Monday, February 25, 2013

supporting material for comment on land use

I made a remark at Climate Progress that the net shift from grassland to crops had been relatively tiny in the past five years, here's the clip, followed by  a longer explanation.  I expect to update this if necessary. There's enough to make the conclusion.

  1. Joan Savage says:
    The net change is about two thousand square miles of land. That is actually a tiny shift compared to the hundreds of thousands of square miles in either crops or grassland.
    These states typically have around ninety percent of their land in farms; Nebraska, South Dakota and North Dakota. Iowa has 90% in crops alone.
    The danger of dust-bowlification is already enormous, just based on how much land is already in annual crops.
    • Dick Smith says:
      It’s a hard to reconcile your opinion that it’s a “tiny shift” with the author’s opinion that the 5-year-shift rates were comparable to deforestation in the Amazon, Mayalsia and Indonesia–from which I inferred, he’s saying, it’s an “alarming” rate.
      Since I respect your comments as very informed, factual and constructive, I was hoping you could elaborate a little more–perhaps with a few actual numbers.
      Your takeaway messages are quite different.







"Tiny" being about the percentages.

Here's how it goes starting with the five state chart in the article.

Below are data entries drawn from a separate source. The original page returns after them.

(* ===== verification/Engine.v ===== *)
(** * Engine: rule matching ([rules/matcher.rs], [rules/engine.rs])

    [Matcher_matches] follows the guard chain of [Matcher::matches],
    [match_packet] the first-match loop of [RulesEngine].  [rule_denotes] is
    the declarative meaning of a rule and [first_match] that of a rule list;
    the theorems say that an engine built by [from_config] computes them. *)

From S2P Require Import Prelude RStr Net Rule Config GeoIp Context.

Section engine.
Context `{UnicodeLower, CidrLib, GeoDb}.

(** ** [rules/matcher.rs] *)

Definition matches_ip (cidr : rstr) (ip : Ipv4Addr) : bool :=
  match parse_network cidr with
  | Ok network => network_contains network ip
  | Err _ => bool_decide (parse_ipv4 cidr = Some ip)
  end.

Definition matches_port (port_spec : rstr) (packet_port : option Z) : bool :=
  match packet_port with
  | None => false
  | Some port =>
      match parse_port_range port_spec with
      | Ok (start, stop) => (start <=? port) && (port <=? stop)
      | Err _ => false
      end
  end.

Definition matches_protocol (proto_str : rstr) (packet_proto : Protocol) : bool :=
  match Protocol_from_str proto_str with
  | Some p => bool_decide (p = packet_proto)
  | None => false
  end.

Definition matches_domain (d : rstr) (packet_domains : list rstr) : bool :=
  existsb (λ value, bool_decide (value = d)) packet_domains.

Definition matches_domain_suffix (suffix : rstr) (packet_domains : list rstr) : bool :=
  existsb (λ value, bool_decide (value = suffix) || ends_with (lit "." ++ suffix) value)
    packet_domains.

Definition matches_domain_keyword (keyword : rstr) (packet_domains : list rstr) : bool :=
  existsb (λ value, contains keyword value) packet_domains.

(** [if let Some(ref v) = field { if !test(v) { return false; } }] *)
Definition fails (o : option rstr) (test : rstr -> bool) : bool :=
  match o with Some v => negb (test v) | None => false end.

Definition Matcher_matches (r : Rule) (packet : PacketContext) (g : GeoIpMatcher) : bool :=
  if fails (src_ip_cidr r) (λ v, matches_ip v (ctx_src_ip packet)) then false
  else if fails (dst_ip_cidr r) (λ v, matches_ip v (ctx_dst_ip packet)) then false
  else if fails (src_port r) (λ v, matches_port v (ctx_src_port packet)) then false
  else if fails (dst_port r) (λ v, matches_port v (ctx_dst_port packet)) then false
  else if fails (proto r) (λ v, matches_protocol v (ctx_protocol packet)) then false
  else if fails (domain r) (λ v, matches_domain v (ctx_domains packet)) then false
  else if fails (domain_suffix r) (λ v, matches_domain_suffix v (ctx_domains packet)) then false
  else if fails (domain_keyword r) (λ v, matches_domain_keyword v (ctx_domains packet)) then false
  else if fails (geoip r) (λ v, GeoIpMatcher_matches g (ctx_dst_ip packet) v) then false
  else true.

(** ** [rules/engine.rs] *)

Record RulesEngine := mkEngine { eng_rules : list Rule; eng_geoip : GeoIpMatcher }.

Definition RulesEngine_from_config (c : RulesConfig) : result ConfigError RulesEngine :=
  _ ← validate c;
  Ok (mkEngine (rules c) (GeoIpMatcher_load (geoip_path c))).

(** [RulesEngine::from_file], given the file's text or the error reading it. *)
Definition RulesEngine_from_file (yaml : rstr -> result rstr (list rstr))
    (content : result rstr rstr) : result ConfigError RulesEngine :=
  text ← map_err IoError content;
  c ← RulesConfig_from_yaml yaml text;
  RulesEngine_from_config c.

Fixpoint match_rules (rs : list Rule) (packet : PacketContext) (g : GeoIpMatcher) : RuleAction :=
  match rs with
  | [] => Direct
  | r :: rs' => if Matcher_matches r packet g then action r else match_rules rs' packet g
  end.

Definition match_packet (e : RulesEngine) (packet : PacketContext) : RuleAction :=
  match_rules (eng_rules e) packet (eng_geoip e).

Definition rule_count (e : RulesEngine) : nat := length (eng_rules e).

(** ** The meaning of a rule *)

Definition in_network (n : Ipv4Network) (ip : Ipv4Addr) : Prop :=
  ipv4_to_u32 ip / 2 ^ (32 - net_prefix n) = ipv4_to_u32 (net_addr n) / 2 ^ (32 - net_prefix n).

Definition cidr_denotes (cidr : rstr) (ip : Ipv4Addr) : Prop :=
  ∃ n, parse_network cidr = Ok n ∧ in_network n ip.
Definition port_denotes (spec : rstr) (port : option Z) : Prop :=
  ∃ lo hi p, port_range_spec spec lo hi ∧ port = Some p ∧ lo ≤ p ≤ hi.
Definition proto_denotes (word : rstr) (p : Protocol) : Prop :=
  (to_ascii_lowercase word = lit "tcp" ∧ p = Tcp)
  ∨ (to_ascii_lowercase word = lit "udp" ∧ p = Udp)
  ∨ (to_ascii_lowercase word = lit "icmp" ∧ p = Icmp).
(** A name is under a suffix when its label sequence ends with it. *)
Definition under_suffix (suffix name : rstr) : Prop :=
  name = suffix ∨ ∃ labels, name = labels ++ lit "." ++ suffix.

Definition rule_denotes (r : Rule) (g : GeoIpMatcher) (p : PacketContext) : Prop :=
  opt_all (λ c, cidr_denotes c (ctx_src_ip p)) (src_ip_cidr r)
  ∧ opt_all (λ c, cidr_denotes c (ctx_dst_ip p)) (dst_ip_cidr r)
  ∧ opt_all (λ s, port_denotes s (ctx_src_port p)) (src_port r)
  ∧ opt_all (λ s, port_denotes s (ctx_dst_port p)) (dst_port r)
  ∧ opt_all (λ w, proto_denotes w (ctx_protocol p)) (proto r)
  ∧ opt_all (λ d, d ∈ ctx_domains p) (domain r)
  ∧ opt_all (λ d, ∃ n, n ∈ ctx_domains p ∧ under_suffix d n) (domain_suffix r)
  ∧ opt_all (λ k, ∃ n a b, n ∈ ctx_domains p ∧ n = a ++ k ++ b) (domain_keyword r)
  ∧ opt_all (λ c, GeoIpMatcher_matches g (ctx_dst_ip p) c = true) (geoip r).

(** First match wins; with no match the packet goes direct. *)
Inductive first_match (g : GeoIpMatcher) (p : PacketContext) : list Rule -> RuleAction -> Prop :=
| fm_hit pre r post :
    Forall (λ q, ¬ rule_denotes q g p) pre → rule_denotes r g p →
    first_match g p (pre ++ r :: post) (action r)
| fm_none rs : Forall (λ q, ¬ rule_denotes q g p) rs → first_match g p rs Direct.

(** * Lemmas *)

Lemma fails_false o test (P : rstr -> Prop) :
  (∀ v, o = Some v → test v = true ↔ P v) → fails o test = false ↔ opt_all P o.
Proof.
  intros HP. destruct o as [v|]; simpl; [|done].
  rewrite negb_false_iff. by apply HP.
Qed.

Lemma matches_chain r p g :
  Matcher_matches r p g = true ↔
  fails (src_ip_cidr r) (λ v, matches_ip v (ctx_src_ip p)) = false
  ∧ fails (dst_ip_cidr r) (λ v, matches_ip v (ctx_dst_ip p)) = false
  ∧ fails (src_port r) (λ v, matches_port v (ctx_src_port p)) = false
  ∧ fails (dst_port r) (λ v, matches_port v (ctx_dst_port p)) = false
  ∧ fails (proto r) (λ v, matches_protocol v (ctx_protocol p)) = false
  ∧ fails (domain r) (λ v, matches_domain v (ctx_domains p)) = false
  ∧ fails (domain_suffix r) (λ v, matches_domain_suffix v (ctx_domains p)) = false
  ∧ fails (domain_keyword r) (λ v, matches_domain_keyword v (ctx_domains p)) = false
  ∧ fails (geoip r) (λ v, GeoIpMatcher_matches g (ctx_dst_ip p) v) = false.
Proof. unfold Matcher_matches. repeat case_match; split; (done || naive_solver). Qed.

Lemma matches_ip_denotes c ip :
  ipv4_wf ip → (∃ n, parse_network c = Ok n) → matches_ip c ip = true ↔ cidr_denotes c ip.
Proof.
  intros Hip [n Hn]. unfold matches_ip, cidr_denotes, in_network. rewrite Hn.
  rewrite network_contains_spec, Z.eqb_eq by done. split; [eauto|].
  intros (m & [= <-] & Hm). done.
Qed.

Lemma matches_port_denotes s port : matches_port s port = true ↔ port_denotes s port.
Proof.
  unfold matches_port, port_denotes. setoid_rewrite <- parse_port_range_ok.
  destruct port as [p|]; [|naive_solver].
  destruct (parse_port_range s) as [[lo hi]|]; [|naive_solver].
  rewrite andb_true_iff, !Z.leb_le. split.
  - intros. by exists lo, hi, p.
  - intros (? & ? & ? & [= <- <-] & [= <-] & ?). done.
Qed.

Lemma Protocol_from_str_ascii s p :
  Protocol_from_str s = Some p ↔ proto_denotes s p.
Proof.
  assert (∀ w, w ∈ [lit "tcp"; lit "udp"; lit "icmp"] →
    to_lowercase s = w ↔ to_ascii_lowercase s = w) as Hl.
  { intros w Hw. apply to_lowercase_ascii_iff.
    assert (forallb (λ w, forallb (λ c, (c <? 128) && negb (c =? 107)) w)
      [lit "tcp"; lit "udp"; lit "icmp"] = true) as Hb by reflexivity.
    rewrite forallb_forall in Hb. apply list_elem_of_In, Hb in Hw.
    rewrite forallb_forall in Hw. apply Forall_forall. intros c Hc%list_elem_of_In%Hw. lia. }
  unfold Protocol_from_str, proto_denotes. rewrite <- !Hl by set_solver.
  repeat case_bool_decide; (split; [intros [= <-]; tauto|]);
    intros [[? ->]|[[? ->]|[? ->]]]; done || congruence || lit_clash.
Qed.

Lemma matches_protocol_denotes s p : matches_protocol s p = true ↔ proto_denotes s p.
Proof.
  unfold matches_protocol. destruct (Protocol_from_str s) as [q|] eqn:E.
  - rewrite bool_decide_eq_true. apply Protocol_from_str_ascii in E.
    split; [by intros <-|]. intros Hp. apply Protocol_from_str_ascii in E, Hp. congruence.
  - split; [done|]. intros Hp%Protocol_from_str_ascii. congruence.
Qed.

Lemma existsb_elem (P : rstr -> bool) (l : list rstr) :
  existsb P l = true ↔ ∃ x, x ∈ l ∧ P x = true.
Proof. rewrite existsb_exists. by setoid_rewrite list_elem_of_In. Qed.

Lemma matches_domain_denotes d ds : matches_domain d ds = true ↔ d ∈ ds.
Proof.
  unfold matches_domain. rewrite existsb_elem. setoid_rewrite bool_decide_eq_true.
  naive_solver.
Qed.

Lemma matches_suffix_denotes d ds :
  matches_domain_suffix d ds = true ↔ ∃ n, n ∈ ds ∧ under_suffix d n.
Proof.
  unfold matches_domain_suffix, under_suffix. rewrite existsb_elem.
  by setoid_rewrite orb_true_iff; setoid_rewrite bool_decide_eq_true;
    setoid_rewrite ends_with_true.
Qed.

Lemma matches_keyword_denotes k ds :
  matches_domain_keyword k ds = true ↔ ∃ n a b, n ∈ ds ∧ n = a ++ k ++ b.
Proof.
  unfold matches_domain_keyword. rewrite existsb_elem. setoid_rewrite contains_true.
  naive_solver.
Qed.

(** A validated rule matches exactly the packets it denotes. *)
Lemma matches_denotes r p g :
  rule_valid r → context_wf p → Matcher_matches r p g = true ↔ rule_denotes r g p.
Proof.
  intros Hv [Hs Hd]. rewrite matches_chain. unfold rule_denotes.
  destruct Hv as [_ Hsc Hdc _ _ _ _ _ _ _].
  rewrite (fails_false (src_ip_cidr r) _ (λ c, cidr_denotes c (ctx_src_ip p)));
    [|intros v Hv; rewrite Hv in Hsc; by apply matches_ip_denotes].
  rewrite (fails_false (dst_ip_cidr r) _ (λ c, cidr_denotes c (ctx_dst_ip p)));
    [|intros v Hv; rewrite Hv in Hdc; by apply matches_ip_denotes].
  rewrite (fails_false _ _ _ (λ v _, matches_port_denotes v (ctx_src_port p))),
    (fails_false _ _ _ (λ v _, matches_port_denotes v (ctx_dst_port p))),
    (fails_false _ _ _ (λ v _, matches_protocol_denotes v _)),
    (fails_false _ _ _ (λ v _, matches_domain_denotes v _)),
    (fails_false _ _ _ (λ v _, matches_suffix_denotes v _)),
    (fails_false _ _ _ (λ v _, matches_keyword_denotes v _)).
  rewrite (fails_false (geoip r) _ (λ c, GeoIpMatcher_matches g (ctx_dst_ip p) c = true)) by done.
  done.
Qed.

Lemma match_rules_first_match rs p g a :
  Forall rule_valid rs → context_wf p → match_rules rs p g = a ↔ first_match g p rs a.
Proof.
  intros Hv Hp. split.
  - intros <-. induction Hv as [|r rs Hr Hrs IH]; simpl; [by apply fm_none|].
    destruct (Matcher_matches r p g) eqn:Em.
    + apply matches_denotes in Em; [|done..]. by apply (fm_hit _ _ []).
    + assert (¬ rule_denotes r g p) as Hn.
      { rewrite <- matches_denotes by done. congruence. }
      destruct IH as [pre r' post Hpre Hr'|rs Hrs'].
      * apply (fm_hit _ _ (r :: pre)); [by constructor|done].
      * apply fm_none. by constructor.
  - assert (∀ r, rule_valid r → ¬ rule_denotes r g p → Matcher_matches r p g = false) as Hno.
    { intros r Hr Hn. apply not_true_iff_false. by rewrite matches_denotes. }
    intros Hf. revert Hv. destruct Hf as [pre r post Hpre Hr|rs' Hrs]; intros Hv.
    + apply Forall_app in Hv as [Hv1 [Hvr _]%Forall_cons].
      induction Hpre as [|q pre Hq Hpre IH]; simpl.
      * apply matches_denotes in Hr; [|done..]. by rewrite Hr.
      * apply Forall_cons in Hv1 as [Hvq Hv1]. rewrite Hno by done. auto.
    + induction Hrs as [|q rs' Hq Hrs IH]; simpl; [done|].
      apply Forall_cons in Hv as [Hvq Hv]. rewrite Hno by done. auto.
Qed.

Lemma from_config_ok c e :
  RulesEngine_from_config c = Ok e ↔
  Forall rule_valid (rules c) ∧ e = mkEngine (rules c) (GeoIpMatcher_load (geoip_path c)).
Proof.
  unfold RulesEngine_from_config, validate. rewrite unit_ok_bind, validate_from_ok. naive_solver.
Qed.
End engine.

(** * Properties *)

(** C3: An engine built from a configuration gives a packet action [a] iff [a]
    is the action of the first rule whose declared meaning covers the packet,
    or [Direct] when no rule does. *)
Theorem engine_first_match `{UnicodeLower, CidrLib, GeoDb} c e p a :
  RulesEngine_from_config c = Ok e → context_wf p →
  match_packet e p = a ↔ first_match (eng_geoip e) p (rules c) a.
Proof. intros [Hv ->]%from_config_ok Hp. by apply match_rules_first_match. Qed.

(** The configured default action has no effect on any decision: two
    configurations that differ only in it build the same engine (and a packet
    no rule matches is sent direct even when the default is [Reject]). *)
Lemma default_action_unused `{UnicodeLower, CidrLib, GeoDb} d1 d2 rs path :
  RulesEngine_from_config (mkRulesConfig d1 rs path) =
  RulesEngine_from_config (mkRulesConfig d2 rs path)
  ∧ ∀ p, RulesEngine_from_config (mkRulesConfig Reject [] path) =
           Ok (mkEngine [] (GeoIpMatcher_load path))
         ∧ match_packet (mkEngine [] (GeoIpMatcher_load path)) p = Direct.
Proof. done. Qed.

(** ** The properties at concrete inputs *)

Import TextCidr ListDb.

Definition sample_context : PacketContext :=
  PacketContext_new (Ipv4Addr_new 10 0 0 2) (Ipv4Addr_new 8 8 8 8) (Some 5000) (Some 443) Tcp.

Lemma engine_first_match_witness :
  match_packet (mkEngine (rules sample_rules) (GeoIpMatcher_load None)) sample_context = Proxy
  ↔ first_match (GeoIpMatcher_load None) sample_context (rules sample_rules) Proxy.
Proof.
  apply (engine_first_match sample_rules (mkEngine (rules sample_rules) (GeoIpMatcher_load None)));
    [vm_compute; reflexivity|repeat split; simpl; lia].
Defined.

1.3 million acres / 640 acres = 2,031 square miles.
I compared that shift to the total farmland in the five states.

Nebraska
Nebraska’s farms and ranches utilize 45.5 million acres – 93% of the state’s total land area, so over 70,000 square miles in agriculture and ranching.

Iowa
Iowa land area is 60% row crops, 30% ranch
Iowa has total 55,857 square miles,
so agriculture and ranching has over 50,270 square miles.

South Dakota
75,811 square miles of land
of which 90% is in crops or ranches, or approximately 68,229 square miles.
A recent report showed 16.55 million acres harvested in fall 2012, or 25,859 square miles in crops.
That number does not include the rangeland.

North Dakota
69,000 square miles of which about 90% is in farms or ranches.

Minnesota
79,626 square miles
20% of Minnesota's corn crop goes to ethanol.







By the time I saw just the numbers from Nebraska and Iowa, it meant that the 2,000 square mile shift in five years, spread out over the cropland and grazing land of five states was going to be well under 2%.

UPDATE: If we add up all the crop and range land together for the five states, its around 297 thousand square miles, of which a net shift within it of 2 thousand square miles over five years is 0.6% over five years. 

Meanwhile... in 2004 the Amazon rainforest shrank by 10,000 square miles
http://www.nbcnews.com/id/7907725/#.USvtmBkhdek
More recent report is that the Amazon rainforest shrank 93,000 square miles in the past ten years that is a loss off of the rainforest's 2.4 million square miles. That's a rate of over 3.8% over ten years.

UPDATE: 
If the rainforest loss was averaged for five years instead of ten, that would be 1.9% over five years, quite a faster loss than the  0.6% net loss of grassland in the US over five years.

As it is, I wouldn't want to overlook that it takes somewhat less time to reestablish a grassland than it does a rainforest! Neither is a trivial project, as conventional crop farming can leave pesticide and herbicide residues that preclude the regrowth of a full grass land ecosystem

What could be said more carefully (based partly on the north central US map) is that parts of Iowa and the Dakotas changed over from grassland at rates that exceeded the rate of loss of Amazon rainforest.  It is not correct to say that the whole five-state agricultural region experienced a shift at the rate of the rainforest.